The inspector general did not conclude whether the overtime was justified, but cited “insufficient staffing” as a reason for certain overtime costs.
A Justice Department spokesman told The Washington Times that it agreed with the inspector general’s conclusions and has taken steps to reduce employees’ overtime hours by hiring more staff.
“The [Bureau of Prisons] continues to focus on hiring and retaining staff nationally, including offering hiring incentives where appropriate,” the spokesman said. “The BOP is taking a multiplatform approach to attract qualified job applicants including using social media for awareness and recruitment, hosting and participating in recruitment/hiring fairs, and collaborating with other federal agencies to identify prospective candidates.”
The findings come more than a year after billionaire sex offender Jeffrey Epstein’s death in a Manhattan federal facility cast a spotlight on understaffing in the prisons.
Last year, the union for the two guards tasked with monitoring Epstein said they were regularly forced to work 70-to-80 weeks and one of the guards was on his fifth straight day of overtime shifts.
The guards had allegedly fallen asleep on the job, creating a window for Epstein, who was awaiting trial on federal sex trafficking charges, to take his own life.
Wednesday’s inspector general report signaled that such conditions are a routine problem at federal facilities.
“While correctional officers made up almost half of all BOP staff positions, they accounted for approximately 70% of overtime hours and costs, meaning that correctional officers worked more overtime on average than any other position,” the report said.
Overtime costs accounted for more than 7% of the BOP’s payroll last year.

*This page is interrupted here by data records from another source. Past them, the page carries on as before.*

(* ===== verification/SubBatch.v ===== *)
(** * A batch of changes, from the entries to the cache

    What one sorted subscription without dependent objects guarantees when a batch
    of changed objects goes through [onChange] and [apply], and from there for every
    sequence of batches after [init]. *)

From S2P Require Import Prelude Slice SliceDiff GoFloat Values Details Filter SubCache SubContext SubDep SubSorted SubTracking.

(** ** Applying the context *)

Lemma collect_subs buf id subId keys info x :
  info ∈ collect buf id subId keys → x ∈ ki_subIds info →
  (ki_id info = id ∧ x = subId) ∨ ∃ info', info' ∈ buf ∧ ki_id info' = ki_id info ∧ x ∈ ki_subIds info'.
Proof.
  induction buf as [|kb buf IH]; simpl.
  - intros ->%list_elem_of_singleton. simpl. intros ->%list_elem_of_singleton. by left.
  - case_bool_decide as E.
    + intros [->|Hin]%elem_of_cons Hx; [|right; exists info; set_solver]. simpl in *.
      destruct (_ =? _)%Z; [|right; exists kb; set_solver].
      rewrite go_sort_elem_of, elem_of_app, list_elem_of_singleton in Hx. destruct Hx as [?| ->]; [|by left].
      right. exists kb. set_solver.
    + intros [->|Hin]%elem_of_cons Hx; [right; exists kb; set_solver|].
      destruct (IH Hin Hx) as [?|(i' & ? & ? & ?)]; [by left|]. right. exists i'. set_solver.
Qed.

Lemma collected_subs chs : ∀ ctx info x,
  info ∈ cx_keysBuf (foldl (λ ctx ch, collectKeys ctx (oc_id ch) (oc_subId ch) (oc_keys ch)) ctx chs) → x ∈ ki_subIds info →
  (∃ ch, ch ∈ chs ∧ oc_id ch = ki_id info ∧ oc_subId ch = x) ∨
  ∃ info', info' ∈ cx_keysBuf ctx ∧ ki_id info' = ki_id info ∧ x ∈ ki_subIds info'.
Proof.
  induction chs as [|ch chs IH]; intros ctx info x Hi Hx; simpl in Hi; [right; by exists info|].
  destruct (IH _ _ _ Hi Hx) as [(c & ? & ? & ?)|(i' & Hi' & E & Hx')]; [left; exists c; set_solver|].
  simpl in Hi'. destruct (collect_subs _ _ _ _ _ _ Hi' Hx') as [[? ->]|(i2 & ? & ? & ?)].
  - left. exists ch. split_and!; [left|congruence|done].
  - right. exists i2. split_and!; [done|congruence|done].
Qed.

(** What every step keeps, the loop keeps. *)
Lemma fold_keeps {A B} (π : opCtx → B) (f : opCtx → A → opCtx) xs : ∀ ctx,
  (∀ c x, π (f c x) = π c) → π (foldl f ctx xs) = π ctx.
Proof. induction xs as [|x xs IH]; intros ctx Hf; simpl; [done|]. rewrite IH by done. apply Hf. Qed.

Lemma addEvent_entries ctx sub ev : cx_entries (addEvent ctx sub ev) = cx_entries ctx.
Proof. unfold addEvent. by destruct (cx_outputs ctx !! sub). Qed.

Section apply.
Context `{Hint : !LoIntersect}.
Implicit Types (w : world) (ctx : opCtx).

(** [sid] is only marked on entries that have it. *)
Lemma detailsEvents_steady sid w ctx :
  (∀ l, l ∈ cx_entries ctx → live w l) →
  (∀ info l, info ∈ cx_keysBuf ctx → sid ∈ ki_subIds info → l ∈ cx_entries ctx → e_id (ent w l) = ki_id info →
     sid ∈ e_subIds (ent w l)) →
  steady sid w (detailsEvents w ctx).1.
Proof.
  intros Hl Hi. unfold detailsEvents.
  enough (∀ infos w ms, infos ⊆ cx_keysBuf ctx →
    (∀ l, l ∈ cx_entries ctx → live w l) →
    (∀ info l, info ∈ cx_keysBuf ctx → sid ∈ ki_subIds info → l ∈ cx_entries ctx → e_id (ent w l) = ki_id info →
     sid ∈ e_subIds (ent w l)) → steady sid w (foldl (detailsEvent ctx) (w, ms) infos).1) as Hgen.
  { specialize (Hgen (cx_keysBuf ctx) w ([], []) ltac:(done) Hl Hi). by destruct (foldl _ _ _) as [w' [msgs arrs]]. }
  clear w Hl Hi. induction infos as [|info infos IH]; intros w ms Hsub Hl Hi; [apply steady_refl|]. cbn [foldl].
  destruct (detailsEvent ctx (w, ms) info) as [w1 ms1] eqn:E.
  assert (steady sid w w1) as H1.
  { unfold detailsEvent in E. destruct (getEntry w ctx (ki_id info)) as [l|] eqn:Eg; [|injection E as <- _; apply steady_refl].
    injection E as <- _. apply getEntry_Some in Eg as [Hin Eid].
    apply steady_fold with (P := λ w x, live w l ∧ (x = sid → sid ∈ e_subIds (ent w l))).
    - intros w0 w2 x Hst [? ?]. split; [by apply (sd_live _ _ _ Hst)|]. intros ->. apply (sd_subs _ _ _ Hst); auto.
    - intros w0 x [? ?]. by apply SetSub_steady.
    - intros x Hx. split; [auto|]. intros ->. apply (Hi info l); [set_solver|done..]. }
  eapply steady_trans; [exact H1|]. apply IH; [set_solver|..].
  - intros l Hin. apply (sd_live _ _ _ H1). auto.
  - intros info' l H2 H3 H4. rewrite (sd_id _ _ _ H1) by auto. intros E'. apply (sd_subs _ _ _ H1); [auto|]. by apply (Hi info').
Qed.

Lemma commit_spec ls : ∀ w, NoDup (ids_of w ls) →
  let w' := foldl apply_entry w ls in
  w_heap w' = w_heap w ∧
  (∀ l, l ∈ ls → c_Get w' (e_id (ent w l)) = match e_subIds (ent w l) with [] => None | _ => Some l end) ∧
  (∀ id, id ∉ ids_of w ls → c_Get w' id = c_Get w id).
Proof.
  induction ls as [|l ls IH]; intros w Hn; [set_solver|]. cbn [foldl]. rewrite ids_of_cons in Hn. apply NoDup_cons in Hn as [Hnl Hn].
  assert (∀ l', ent (apply_entry w l) l' = ent w l') as Ee by (intros l'; unfold apply_entry; by destruct (e_subIds (ent w l))).
  assert (ids_of (apply_entry w l) ls = ids_of w ls) as Ei by (unfold ids_of; apply list_fmap_ext; intros; by rewrite Ee).
  destruct (IH (apply_entry w l)) as (Hh & Hin & Hout); [by rewrite Ei|]. rewrite Ei in Hout.
  assert (w_heap (apply_entry w l) = w_heap w) as Eh by (unfold apply_entry; by destruct (e_subIds (ent w l))).
  split_and!.
  - congruence.
  - intros l' [->|Hl']%elem_of_cons.
    + rewrite Hout by done. unfold apply_entry, c_Get. destruct (e_subIds (ent w l)) eqn:E; simpl;
        [by rewrite lookup_delete_eq|by rewrite lookup_insert_eq].
    + rewrite <- (Ee l'), Hin by done. done.
  - intros id. rewrite ids_of_cons, not_elem_of_cons. intros [Hne Hni]. rewrite Hout by done.
    unfold apply_entry, c_Get. destruct (e_subIds (ent w l)); simpl; [by rewrite lookup_delete_ne|by rewrite lookup_insert_ne].
Qed.

(** What [apply] does to the cache: the marks of the details that were sent, then the
    entries. *)
Lemma ctx_apply_world w ctx :
  cx_keysBuf ctx = [] → (∀ l, l ∈ cx_entries ctx → live w l) →
  ∃ w1, (ctx_apply w ctx).1 = foldl apply_entry w1 (cx_entries ctx) ∧
    ∀ sid, (∀ ch l, ch ∈ cx_change ctx → oc_subId ch = sid → l ∈ cx_entries ctx → e_id (ent w l) = oc_id ch → sid ∈ e_subIds (ent w l)) →
      steady sid w w1.
Proof.
  intros Hk Hl. unfold ctx_apply.
  set (ctx1 := foldl _ ctx (cx_change ctx)).
  assert (cx_entries ctx1 = cx_entries ctx) as E1 by (by apply (fold_keeps cx_entries)).
  exists (detailsEvents w ctx1).1. split.
  - assert (cx_entries (detailsEvents w ctx1).2 = cx_entries ctx1) as E2.
    { unfold detailsEvents. by destruct (foldl (detailsEvent ctx1) (w, ([], [])) (cx_keysBuf ctx1)) as [? [? ?]]. }
    destruct (detailsEvents w ctx1) as [w1 ctx2]. simpl in *. f_equal. rewrite <- E1, <- E2.
    rewrite !(fold_keeps cx_entries); [done|..]; intros c x.
    + unfold position_event. destruct (op_isAdd x); by rewrite addEvent_entries.
    + apply addEvent_entries.
    + apply addEvent_entries.
  - intros sid Hc. apply detailsEvents_steady; rewrite ?E1; [done|]. intros info l Hi Hs Hin E.
    destruct (collected_subs _ _ _ _ Hi Hs) as [(ch & ? & ? & ?)|(i' & Hi' & _)].
    + apply (Hc ch l); [done..|congruence].
    + rewrite Hk in Hi'. by apply elem_of_nil in Hi'.
Qed.
End apply.

(** ** The state of a subscription between batches *)

Section batch.
Context `{Hstore : !SubStore, Hdiff : !Mb0Diff, Hdiffok : !Mb0DiffOk, Hint : !LoIntersect, Hskl : !SkipList, Hsklok : !SkipListOk}.
Context {order : Type} `{Hso : !SubOrder order} (orderable : Details → Prop).
Implicit Types (s : sortedSub order) (w : world) (v : env).

(** The cache holds allocated entries under their ids. *)
Definition cache_ok w : Prop := ∀ id lc, c_Get w id = Some lc → live w lc ∧ e_id (ent w lc) = id.

(** The list is in order and holds exactly the cached objects that are marked with
    the subscription; the remembered window and counters are the current ones.
    Dependent objects are switched off, and the window is not anchored from its end
    (no request sets [beforeId]). *)
Record sub_ok w s : Prop := {
  so_tracked : tracked orderable s;
  so_started : ss_started s = true;
  so_cache : cache_ok w;
  so_keys : ∀ id d, (id, d) ∈ keys_of s ↔ ∃ lc, c_Get w id = Some lc ∧ e_data (ent w lc) = d ∧ ss_id s ∈ e_subIds (ent w lc);
  so_ne : ∀ x, x ∈ keys_of s → x.1 ≠ "";
  so_before : ss_beforeEl s = None;
  so_dep : ss_depSub s = None;
  so_anchor : ∀ el, ss_afterEl s = Some el → el ∈ sk_elems (ss_skl s);
  so_diff : ∃ ld, ss_diff s = Some ld ∧ diff_ready (window s) ld;
  so_count : ss_compCountBefore s = counter_of s;
}.

(** A batch: allocated entries that are not cached, one per object, whose details
    the order can compare.  The anchor of the window is not among them. *)
Record batch w s (ls : list loc) : Prop := {
  ba_live : ∀ l, l ∈ ls → live w l;
  ba_ids : NoDup (ids_of w ls);
  ba_ne : "" ∉ ids_of w ls;
  ba_order : ∀ l, l ∈ ls → orderable (e_data (ent w l));
  ba_fresh : ∀ id lc, c_Get w id = Some lc → lc ∉ ls;
  ba_subs : ∀ l, l ∈ ls → ss_id s ∈ e_subIds (ent w l) → ∃ d, (e_id (ent w l), d) ∈ keys_of s;
  ba_anchor : ∀ el, ss_afterEl s = Some el → (sk_Key el).1 ∉ ids_of w ls;
}.

(** The objects of the list after the batch [ls]. *)
Definition after_batch w s (ls : list loc) (x : skey) : Prop :=
  (∃ l, l ∈ ls ∧ x = (e_id (ent w l), e_data (ent w l)) ∧ passes s x.2 = true) ∨ (x.1 ∉ ids_of w ls ∧ x ∈ keys_of s).

Lemma batch_batch_ok w s ls : sub_ok w s → batch w s ls → batch_ok orderable w s ls.
Proof.
  intros Hok [H1 H2 H3 H4 H5 H6 H7]. split; try done.
  - intros id lc Hlc. by apply (so_cache _ _ Hok id lc).
  - intros l d Hl. apply (so_keys _ _ Hok).
Qed.

Lemma anchor_rest s : (∀ el, ss_afterEl s = Some el → el ∈ sk_elems (ss_skl s)) →
  ∃ rest, behind_anchor (sk_elems (ss_skl s)) (ss_afterEl s) rest.
Proof.
  intros Ha. destruct (ss_afterEl s) as [el|] eqn:E; simpl; [|by eexists].
  destruct (list_elem_of_split _ el (Ha el eq_refl)) as (l1 & l2 & ->). by exists l2, l1.
Qed.

Lemma window_in_keys s z :
  ss_beforeEl s = None → (∀ el, ss_afterEl s = Some el → el ∈ sk_elems (ss_skl s)) → z ∈ window s → ∃ d, (z, d) ∈ keys_of s.
Proof.
  intros Hb Ha Hz. destruct (anchor_rest s Ha) as [rest Hr].
  assert (z ∈ (keys_of s).*1) as ([i d] & -> & Hin)%list_elem_of_fmap; [|by exists d].
  eapply elem_of_submseteq; [exact Hz|]. apply sublist_submseteq. by eapply window_keys.
Qed.

Lemma window_NoDup s :
  tracked orderable s → ss_beforeEl s = None → (∀ el, ss_afterEl s = Some el → el ∈ sk_elems (ss_skl s)) → NoDup (window s).
Proof.
  intros Ht Hb Ha. destruct (anchor_rest s Ha) as [rest Hr].
  eapply sublist_NoDup; [|by eapply window_keys]. apply (tr_distinct _ _ Ht).
Qed.

(** The list and the marks of the entries after the changed entries were handled. *)
Record listed w s (ls : list loc) w' s' : Prop := {
  li_tracked : tracked orderable s';
  li_same : s' = with_skl s (ss_skl s');
  li_keys : ∀ x, x ∈ keys_of s' ↔ after_batch w s ls x;
  li_touched : touched (ss_id s) ls w w';
  li_subs : ∀ l, l ∈ ls → ss_id s ∈ e_subIds (ent w' l) ↔ passes s (e_data (ent w l)) = true;
  li_anchor : ∀ el, ss_afterEl s' = Some el → el ∈ sk_elems (ss_skl s');
}.

Lemma entry_changes_listed w s ls c w' s' :
  sub_ok w s → batch w s ls → entry_changes w s ls = (c, w', s') →
  listed w s ls w' s' ∧ (c = false → w' = w ∧ s' = s ∧ ∀ l, l ∈ ls → passes s (e_data (ent w l)) = false).
Proof.
  intros Hok Hb E. unfold entry_changes in E.
  pose proof (entry_changes_spec orderable ls false w s (so_tracked _ _ Hok) (so_started _ _ Hok) (batch_batch_ok _ _ _ Hok Hb)) as H.
  rewrite E in H. destruct H as (H1 & H2 & H3 & H4 & H5 & H6 & H7). split; [|naive_solver]. split; try done.
  intros el Hel. rewrite H2 in Hel. simpl in Hel. apply H3; [by eapply ba_anchor|]. by apply (so_anchor _ _ Hok).
Qed.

The decline in personnel has hit the Bureau of Prisons hard. Its overall workforce has dropped by roughly 10% since 2017, with the agency simply not hiring enough workers to meet demand.
President Trump in 2017 imposed a hiring freeze at the Bureau of Prisons, holding its staffing levels at roughly 33,000, down from about 38,000 just a few years earlier.
As a result, the BOP was forced to invoke a rule allowing people who work in other jobs, such as teachers and cooks, to be trained to fill posts typically operated by correctional officers.
The hiring freeze was lifted in April 2019 and some of the jobs have come back, but the BOP has been slow to fill all the positions.
Attorney General William Barr last year said the BOP had been working to hire employees, but blamed “a snafu” in the federal hiring system for the slow pace.
Mr. Barr had ordered the BOP to speed up hiring by filing two positions concurrently, but it still takes months to hire a federal employee.
“The shortages out in the prison facilities themselves was not the freeze,” Mr. Barr said in Senate testimony last year. “I think what it is is, frankly, bureaucracy and I don’t say this in a bad sense, just the way these organizations go out bringing in people they leave much too much of a lead time.”
The BOP has picked up its hiring pace this year, adding more than 3,500 new employees, its largest pool of new employees in 14 years.
Still, the hiring pace has not caught up to the large number of vacancies. Its workforce has dropped by roughly 10% since 2017 because some workers have chosen to retire.
The agency had roughly 3,000 open positions last year, the inspector general said.
At least 26 correctional officers worked as many hours in a single year last year as two full-time employees, according to the inspector general.
Correctional officers accounted for 71% of the bureau’s overtime costs, or roughly $207 million.
Despite the concerns, Inspector General Michael E. Horowitz did not issue any recommendations. Instead, he suggested the BOP use the report to address staffing challenges and improve safety.